Falo y fallo, descubro con sorpresa, tienen la misma etimología. Proceden de la raíz indoeuropea bhel, de cuyo significado derivan flor, inflar y falacia. La etimología, por tanto, viene a darme la razón. El falo está en la raíz misma de la ficción. O, dicho de otra manera, lo que se infla es falaz y, además, propenso a la falencia.

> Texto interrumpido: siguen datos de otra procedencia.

(** The reader and the compatibility callback of the Go struct are arguments of the operations. *)
Record lineageWalk := mkWalk {
  trace : lineageTrace;
  lw_products : gmap string DataProduct;
  lw_nodes : gmap string lineageNode;
  lw_visiting : gset string;
  lw_visited : gset string;
  lw_heights : gmap string Z;
  lw_issues : gset string;
  retained : Z
}.

Definition lw_height (g : lineageWalk) (k : string) : Z := default 0%Z (lw_heights g !! k).

(** *** Assignments to the walk's fields *)
Definition set_Edges (l : list lineageEdge) (g : lineageWalk) : lineageWalk :=
  let t := trace g in
  mkWalk (mkTrace (Trace_APIVersion t) (Trace_Root t) (Complete t) (Trace_Issues t) (Trace_Nodes t) l)
    (lw_products g) (lw_nodes g) (lw_visiting g) (lw_visited g) (lw_heights g) (lw_issues g)
    (retained g).
Definition add_retained (n : Z) (g : lineageWalk) : lineageWalk :=
  mkWalk (trace g) (lw_products g) (lw_nodes g) (lw_visiting g) (lw_visited g) (lw_heights g)
    (lw_issues g) (retained g + n).
Definition put_product (k : string) (p : DataProduct) (g : lineageWalk) : lineageWalk :=
  mkWalk (trace g) (<[k := p]> (lw_products g)) (lw_nodes g) (lw_visiting g) (lw_visited g)
    (lw_heights g) (lw_issues g) (retained g).
Definition put_node (k : string) (n : lineageNode) (g : lineageWalk) : lineageWalk :=
  mkWalk (trace g) (lw_products g) (<[k := n]> (lw_nodes g)) (lw_visiting g) (lw_visited g)
    (lw_heights g) (lw_issues g) (retained g).
Definition put_visiting (k : string) (g : lineageWalk) : lineageWalk :=
  mkWalk (trace g) (lw_products g) (lw_nodes g) ({[k]} ∪ lw_visiting g) (lw_visited g)
    (lw_heights g) (lw_issues g) (retained g).
Definition drop_visiting (k : string) (g : lineageWalk) : lineageWalk :=
  mkWalk (trace g) (lw_products g) (lw_nodes g) (lw_visiting g ∖ {[k]}) (lw_visited g)
    (lw_heights g) (lw_issues g) (retained g).
Definition put_visited (k : string) (g : lineageWalk) : lineageWalk :=
  mkWalk (trace g) (lw_products g) (lw_nodes g) (lw_visiting g) ({[k]} ∪ lw_visited g)
    (lw_heights g) (lw_issues g) (retained g).
Definition put_height (k : string) (h : Z) (g : lineageWalk) : lineageWalk :=
  mkWalk (trace g) (lw_products g) (lw_nodes g) (lw_visiting g) (lw_visited g)
    (<[k := h]> (lw_heights g)) (lw_issues g) (retained g).

(** [incomplete] retains each distinct gap. *)
Definition incomplete (why : string) (g : lineageWalk) : lineageWalk :=
  let t := trace g in
  mkWalk (mkTrace (Trace_APIVersion t) (Trace_Root t) false (Trace_Issues t) (Trace_Nodes t)
            (Trace_Edges t))
    (lw_products g) (lw_nodes g) (lw_visiting g) (lw_visited g) (lw_heights g)
    ({[why]} ∪ lw_issues g) (retained g).

(** A node for which nothing was read. *)
Definition bare_node (id state : string) : lineageNode :=
  mkNode id state "" "" "" None 0 0 [].

(** The public declarations kept for traversal and compatibility. *)
Definition retained_product (p : DataProduct) : DataProduct :=
  mkProduct (mkObjectMeta (Name (Meta p)) (Namespace (Meta p)) 0 None ∅)
    (mkSpec "" "" "" (Spec_Version (Spec p)) (mkProductOwner "" "") "" (Inputs (Spec p))
       (Outputs (Spec p)) None None None [])
    (mkStatus 0 [] []).

(** The compatibility text of an edge, or [None] for a result the registry does not know. *)
Definition edge_compatibility (why : string) : option string :=
  if why == "" then Some "compatible"
  else if why == "OutputNotFound" then Some "output-missing"
  else if why == "ContractIncompatible" then Some "contract-incompatible"
  else None.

Resulta llamativo que mi sexo deje de funcionar en el justo momento en el que he decidido prescindir de los personajes (aunque desconozco cuál sea la causa y cuál el efecto, a este respecto mi miopía metafísica tiende a fusionarlos), en el instante en el que he decidido optar por la más absoluta de las democracias. He sustituido el sexo por el erotismo. Ya no deseo un plano fijo sino una sucesión de encuadres, de pequeñas intensidades como estrellas que constituyen una nebulosa, como una casa construida al borde de un acantilado por cuyas hendijas se cuela el chiflido del viento, como esas manchas de gotelé que disparan la imaginación y entablan una relación biunívoca con la fantasía. Una frase tras otra, una perspectiva tras otra, un objeto tras otro, aguantando la respiración bajo la superficie del lenguaje. La hipotaxis es, al fin y al cabo, la apnea del pensamiento.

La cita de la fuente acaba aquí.